| Activity |
All that should be output is the block of lines below from the line with "specialize (Hc items Ht Hq Hr). unfold consumer_turn." to the line with "rewrite length_app. cbn.", both included, exactly as written.

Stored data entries
Lemma percentile_ok w samples num den : vsize samples = sample_count w ->
  (num, den) ∈ [(1, 2); (99, 100); (999, 1000)] ->
  exists p, percentile (merge_sort Z.le samples) (literal num den) = Ok p /\ is_quantile samples num den p /\
    merge_sort Z.le samples !! Z.to_nat (num * (sample_count w - 1) / den) = Some p.
Proof.
  intros Hlen Hq. pose proof (merge_sort_Permutation Z.le samples) as Hperm.
  assert (Hl : vsize (merge_sort Z.le samples) = sample_count w) by (unfold vsize in *; by rewrite Hperm).
  unfold percentile. rewrite Hl, index_exact by done. cbn [mbind result_bind].
  pose proof (index_bounds w num den Hq) as Hb. set (i := num * _ / den) in *.
  destruct (lookup_lt_is_Some_2 (merge_sort Z.le samples) (Z.to_nat i)) as [p Hp]; [unfold vsize in Hl; lia|].
  exists p. split.
  { unfold vget, vlook. rewrite (proj2 (in_range_true _ _)) by (rewrite Hl; lia). by rewrite Hp. }
  split; [|done].
  destruct (split_sorted _ _ _ (StronglySorted_merge_sort Z.le samples) Hp) as [H1 H2].
  exists (take (Z.to_nat i) (merge_sort Z.le samples)), (drop (S (Z.to_nat i)) (merge_sort Z.le samples)).
  split_and!; [|..|done|done].
  - rewrite (take_drop_middle _ _ _ Hp). by symmetry.
  - rewrite Hlen. fold i. unfold vsize. apply lookup_lt_Some in Hp. rewrite length_take. lia.
Qed.

Lemma lookup_sorted (l : list Z) (i j : nat) p q : StronglySorted Z.le l -> (i <= j)%nat ->
  l !! i = Some p -> l !! j = Some q -> p <= q.
Proof.
  intros Hs Hij Hp Hq. destruct (decide (i = j)) as [->|Hne]; [naive_solver lia|].
  destruct (split_sorted l i p Hs Hp) as [_ Hd]. rewrite Forall_forall in Hd. apply Hd.
  apply list_elem_of_lookup. exists (j - S i)%nat. rewrite lookup_drop. by replace (S i + (j - S i))%nat with j by lia.
Qed.

Lemma latencies_size clock w : vsize (latencies clock (sample_count w)) = sample_count w.
Proof.
  unfold vsize, latencies. rewrite length_fmap, length_seq. destruct (sample_counts w) as [-> | ->]; lia.
Qed.

(** The line of a workload. *)
Record core_line (w : Workload) (requested : Z) (clock : Clock) (m : Metrics) : Prop := {
  cl_operations : m_operations m = Z.max (block w) (requested - requested mod block w);
  cl_rejects : m_rejects m = 0;
  cl_p50 : is_quantile (latencies clock (sample_count w)) 1 2 (m_p50 m);
  cl_p99 : is_quantile (latencies clock (sample_count w)) 99 100 (m_p99 m);
  cl_p999 : is_quantile (latencies clock (sample_count w)) 999 1000 (m_p999 m);
  cl_order : m_p50 m <= m_p99 m <= m_p999 m }.

Lemma core_metrics_ok name w requested clock : 0 <= requested <= 2 ^ 63 ->
  exists m, core_metrics name w requested clock = Ok m /\ m_name m = name /\
    m_rate m = rate (m_operations m) clock /\ core_line w requested clock m.
Proof.
  intros Hreq. destruct (run_core_clean w requested Hreq) as (b & orders & Hrun & _).
  unfold core_metrics. rewrite Hrun. cbn [mbind result_bind]. pose proof (latencies_size clock w) as Hl.
  destruct (percentile_ok w _ 1 2 Hl ltac:(set_solver)) as (p50 & -> & Q50 & L50). cbn [mbind result_bind].
  destruct (percentile_ok w _ 99 100 Hl ltac:(set_solver)) as (p99 & -> & Q99 & L99). cbn [mbind result_bind].
  destruct (percentile_ok w _ 999 1000 Hl ltac:(set_solver)) as (p999 & -> & Q999 & L999). cbn [mbind result_bind].
  eexists. split; [done|]. split; [done|]. split; [done|]. constructor; cbn [m_operations m_rejects m_p50 m_p99 m_p999]; try done.
  pose proof (StronglySorted_merge_sort Z.le (latencies clock (sample_count w))) as Hs.
  split; (eapply lookup_sorted; [exact Hs| |eassumption|eassumption]);
    destruct (sample_counts w) as [-> | ->]; apply Nat.leb_le; vm_compute; reflexivity.
Qed.

(** ** Two threads under a fair scheduler *)

(** Each of the two threads runs again and again. *)
Definition fair (schedule : nat -> bool) : Prop :=
  forall (who : bool) (n : nat), exists m, (n <= m)%nat /\ schedule m = who.

Section Fairness.
Context (operations : Z) (Inv : Transfer -> Prop) (measure : Transfer -> nat) (schedule : nat -> bool).
(** A turn spins or makes progress, and while the main thread is not finished
    one of the threads can make progress. *)
Context (Hturn : forall who t, Inv t -> exists t', turn operations who t = Ok t' /\ Inv t' /\
  (t' = t \/ (measure t' < measure t)%nat)).
Context (Hlive : forall t, Inv t -> finished t = false ->
  exists who t', turn operations who t = Ok t' /\ (measure t' < measure t)%nat).
Context (Hfair : fair schedule).

Lemma loop_turn fuel n t t' : finished t = false -> turn operations (schedule n) t = Ok t' ->
  transfer_loop operations (S fuel) schedule n t = transfer_loop operations fuel schedule (S n) t'.
Proof. intros Hf Ht. cbn [transfer_loop]. by rewrite Hf, Ht. Qed.

Lemma fair_finishes t n : Inv t -> exists fuel t',
  transfer_loop operations fuel schedule n t = Ok t' /\ Inv t' /\ finished t' = true.
Proof using Hturn Hlive Hfair.
  remember (measure t) as k eqn:Hk. revert t n Hk.
  induction k as [k IH] using lt_wf_ind. intros t n -> Hi.
  destruct (finished t) eqn:Ef; [exists O, t; cbn; by rewrite Ef|].
  destruct (Hlive t Hi Ef) as (who & t1 & Ht1 & Hlt). destruct (Hfair who n) as (m & Hm & Hwho).
  remember (m - n)%nat as d eqn:Hd. revert n Hm Hd. induction d as [|d IHd]; intros n Hm Hd.
  - assert (n = m) as -> by lia. rewrite <- Hwho in Ht1.
    destruct (Hturn (schedule m) t Hi) as (t2 & Ht2 & Hi2 & _). rewrite Ht1 in Ht2. injection Ht2 as <-.
    destruct (IH _ Hlt t1 (S m) eq_refl Hi2) as (fuel & t' & Hl & Ht').
    exists (S fuel), t'. by rewrite (loop_turn _ _ _ _ Ef Ht1).
  - destruct (Hturn (schedule n) t Hi) as (t2 & Ht2 & Hi2 & [-> | Hlt2]).
    + destruct (IHd (S n)) as (fuel & t' & Hl & Ht'); [lia..|].
      exists (S fuel), t'. by rewrite (loop_turn _ _ _ _ Ef Ht2).
    + destruct (IH _ Hlt2 t2 (S n) eq_refl Hi2) as (fuel & t' & Hl & Ht').
      exists (S fuel), t'. by rewrite (loop_turn _ _ _ _ Ef Ht2).
Qed.
End Fairness.

(** ** The transfer *)

Definition requests_upto (n : Z) : list GatewayRequest := (fun i => spsc_request (Z.of_nat i)) <$> seq 0 (Z.to_nat n).

Lemma requests_upto_succ n : 0 <= n -> requests_upto (n + 1) = requests_upto n ++ [spsc_request n].
Proof.
  intros Hn. unfold requests_upto. replace (Z.to_nat (n + 1)) with (S (Z.to_nat n)) by lia.
  rewrite seq_S, fmap_app. cbn. by rewrite Z2Nat.id.
Qed.

Lemma requests_upto_size n : 0 <= n -> vsize (requests_upto n) = n.
Proof. intros Hn. unfold vsize, requests_upto. rewrite length_fmap, length_seq. lia. Qed.

Section TransferInv.
Context (operations : Z) (Hops : 0 <= operations <= u64_max).

Definition pushed_count (t : Transfer) : Z :=
  match tr_main t with
  | AwaitReady | SetStart => 0
  | Pushing index => index
  | AwaitConsumer | Finished => operations
  end.

Record transfer_inv (t : Transfer) : Prop := {
  ti_queue : exists items, holds (tr_queue t) items /\
    tr_received t ++ items = requests_upto (pushed_count t);
  ti_consumed : tr_consumed t = vsize (tr_received t);
  ti_pushed : 0 <= pushed_count t <= operations;
  ti_started : (tr_start t = true <-> match tr_main t with AwaitReady | SetStart => False | _ => True end);
  ti_ready : (tr_ready t = true <-> tr_consumer t <> Pinning);
  ti_popping : match tr_consumer t with
    | Pinning | AwaitStart => tr_consumed t = 0
    | Popping => True
    | Done => tr_consumed t = operations
    end;
  ti_finished : tr_main t = Finished -> tr_consumer t = Done }.

Definition transfer_measure (t : Transfer) : nat :=
  (match tr_main t with
   | AwaitReady => Z.to_nat operations + 4
   | SetStart => Z.to_nat operations + 3
   | Pushing index => Z.to_nat (operations - index) + 2
   | AwaitConsumer => 1
   | Finished => 0
   end +
   match tr_consumer t with
   | Pinning => Z.to_nat operations + 3
   | AwaitStart => Z.to_nat operations + 2
   | Popping => Z.to_nat (operations - tr_consumed t) + 1
   | Done => 0
   end)%nat.

(** What the counts say about the queue. *)
Lemma transfer_counts t items : transfer_inv t -> holds (tr_queue t) items ->
  tr_received t ++ items = requests_upto (pushed_count t) -> vsize items = pushed_count t - tr_consumed t.
Proof.
  intros Ht Hq E. rewrite (ti_consumed t Ht). apply (f_equal vsize) in E.
  rewrite requests_upto_size in E by apply (ti_pushed t Ht). unfold vsize in *. rewrite length_app in E. lia.
Qed.

(** A turn that leaves the state as it is, and one that makes progress. *)
Ltac spins H := eexists; split_and!; [done|exact H|by left].
Ltac advances :=
  eexists; split_and!; [done| |right; unfold transfer_measure; cbn; lia]; constructor; cbn; try done.

Lemma main_turn_ok t : transfer_inv t ->
  exists t', main_turn operations t = Ok t' /\ transfer_inv t' /\
    (t' = t \/ (transfer_measure t' < transfer_measure t)%nat).
Proof using Hops.
  intros Ht. pose proof (transfer_counts t) as Hc. destruct (Ht) as [(items & Hq & Hr) H1 H2 H3 H4 H5 H6].
  specialize (Hc items Ht Hq Hr). unfold main_turn, pushed_count in *.
  destruct t as [q ready start m c consumed received]; cbn [tr_queue tr_ready tr_start tr_main tr_consumer tr_consumed tr_received] in *.
  destruct m as [| |index| |].
  - destruct ready; [|by spins Ht].
    advances. by exists items.
  - advances. by exists items.
  - destruct (Z.ltb_spec index operations).
    + destruct (try_push_ok q items (spsc_request index) Hq) as [(_ & q' & -> & Hq' & _)|[_ ->]]; cbn [mbind result_bind].
      * eexists; split_and!; [done| |right; unfold transfer_measure; cbn; rewrite u64_small by intlia; lia].
        rewrite u64_small by intlia. constructor; cbn; try done; [|lia].
        exists (items ++ [spsc_request index]). split; [done|]. by rewrite app_assoc, Hr, <- requests_upto_succ by lia.
      * eexists; split_and!; [done| |by left]. exact Ht.
    + eexists; split_and!; [done| |right; unfold transfer_measure; cbn; lia].
      assert (index = operations) as -> by lia. constructor; cbn; try done. by exists items.
  - destruct c; try by (spins Ht).
    advances. by exists items.
  - spins Ht.
Qed.

Lemma consumer_turn_ok t : transfer_inv t ->
  exists t', consumer_turn operations t = Ok t' /\ transfer_inv t' /\
    (t' = t \/ (transfer_measure t' < transfer_measure t)%nat).
Proof using Hops.
  intros Ht. pose proof (transfer_counts t) as Hc. destruct (Ht) as [(items & Hq & Hr) H1 H2 H3 H4 H5 H6].
  specialize (Hc items Ht Hq Hr). unfold consumer_turn.
  destruct t as [q ready start m c consumed received]; cbn [tr_queue tr_ready tr_start tr_main tr_consumer tr_consumed tr_received] in *.
  destruct c.
  - advances; [by exists items|].
    intros E. by specialize (H6 E).
  - destruct start; [|by spins Ht].
    advances; [by exists items| |].
    + split; [done|]. intros _. by apply H4.
    + intros E. by specialize (H6 E).
  - destruct (Z.ltb_spec consumed operations).
    + pose proof (try_pop_ok q items Hq) as Hp. destruct items as [|v items].
      * rewrite Hp. cbn [mbind result_bind]. spins Ht.
      * destruct Hp as (q' & -> & Hq' & _). cbn [mbind result_bind].
        assert (Hs : vsize received = consumed) by done. assert (0 <= consumed) by (unfold vsize in Hs; lia).
        rewrite u64_small by intlia.
        advances.
        { exists items. split; [done|]. by rewrite <- app_assoc. }
        { unfold vsize in *. rewrite length_app. cbn. lia. }
    + advances; [by exists items| |].
      * split; [done|]. intros _. by apply H4.
      * unfold pushed_count in *. cbn in *. unfold vsize in *. lia.
  - spins Ht.
Qed.

Lemma turn_ok who t : transfer_inv t ->
  exists t', turn operations who t = Ok t' /\ transfer_inv t' /\
    (t' = t \/ (transfer_measure t' < transfer_measure t)%nat).
Proof using Hops. destruct who; [apply main_turn_ok|apply consumer_turn_ok]. Qed.

(** The consumer is not stuck when there is something to pop, or nothing left
    to do. *)
Lemma consumer_progress t : transfer_inv t -> tr_start t = true -> tr_consumer t <> Done ->
  tr_consumed t < pushed_count t \/ operations <= tr_consumed t ->
  exists t', turn operations false t = Ok t' /\ (transfer_measure t' < transfer_measure t)%nat.
Proof using Hops.
  intros Ht Hs Hd Hc. destruct (turn_ok false t Ht) as (t' & Ht' & _ & [-> | Hlt]); [exfalso|by exists t'].
  destruct (ti_queue t Ht) as (items & Hq & Hr). pose proof (transfer_counts t items Ht Hq Hr) as Hn.
  pose proof (ti_pushed t Ht) as Hp. clear Hr Ht. unfold turn, consumer_turn in Ht'.
  destruct t as [q ready start m c consumed received]; cbn [tr_queue tr_ready tr_start tr_main tr_consumer tr_consumed tr_received] in *.
  subst start. destruct c; try done.
  destruct (Z.ltb_spec consumed operations); [|done]. pose proof (try_pop_ok q items Hq) as Hpop.
  destruct items as [|v items]; [unfold vsize in Hn; cbn in Hn; lia|]. destruct Hpop as (q' & E & _).
  rewrite E in Ht'. cbn [mbind result_bind] in Ht'. injection Ht' as _ _ El.
  apply (f_equal length) in El. rewrite length_app in El. cbn in El. lia.
Qed.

| Result for this exercise |
  specialize (Hc items Ht Hq Hr). unfold consumer_turn.
  destruct t as [q ready start m c consumed received]; cbn [tr_queue tr_ready tr_start tr_main tr_consumer tr_consumed tr_received] in *.
  destruct c.
  - advances; [by exists items|].
    intros E. by specialize (H6 E).
  - destruct start; [|by spins Ht].
    advances; [by exists items| |].
    + split; [done|]. intros _. by apply H4.
    + intros E. by specialize (H6 E).
  - destruct (Z.ltb_spec consumed operations).
    + pose proof (try_pop_ok q items Hq) as Hp. destruct items as [|v items].
      * rewrite Hp. cbn [mbind result_bind]. spins Ht.
      * destruct Hp as (q' & -> & Hq' & _). cbn [mbind result_bind].
        assert (Hs : vsize received = consumed) by done. assert (0 <= consumed) by (unfold vsize in Hs; lia).
        rewrite u64_small by intlia.
        advances.
        { exists items. split; [done|]. by rewrite <- app_assoc. }
        { unfold vsize in *. rewrite length_app. cbn. lia. }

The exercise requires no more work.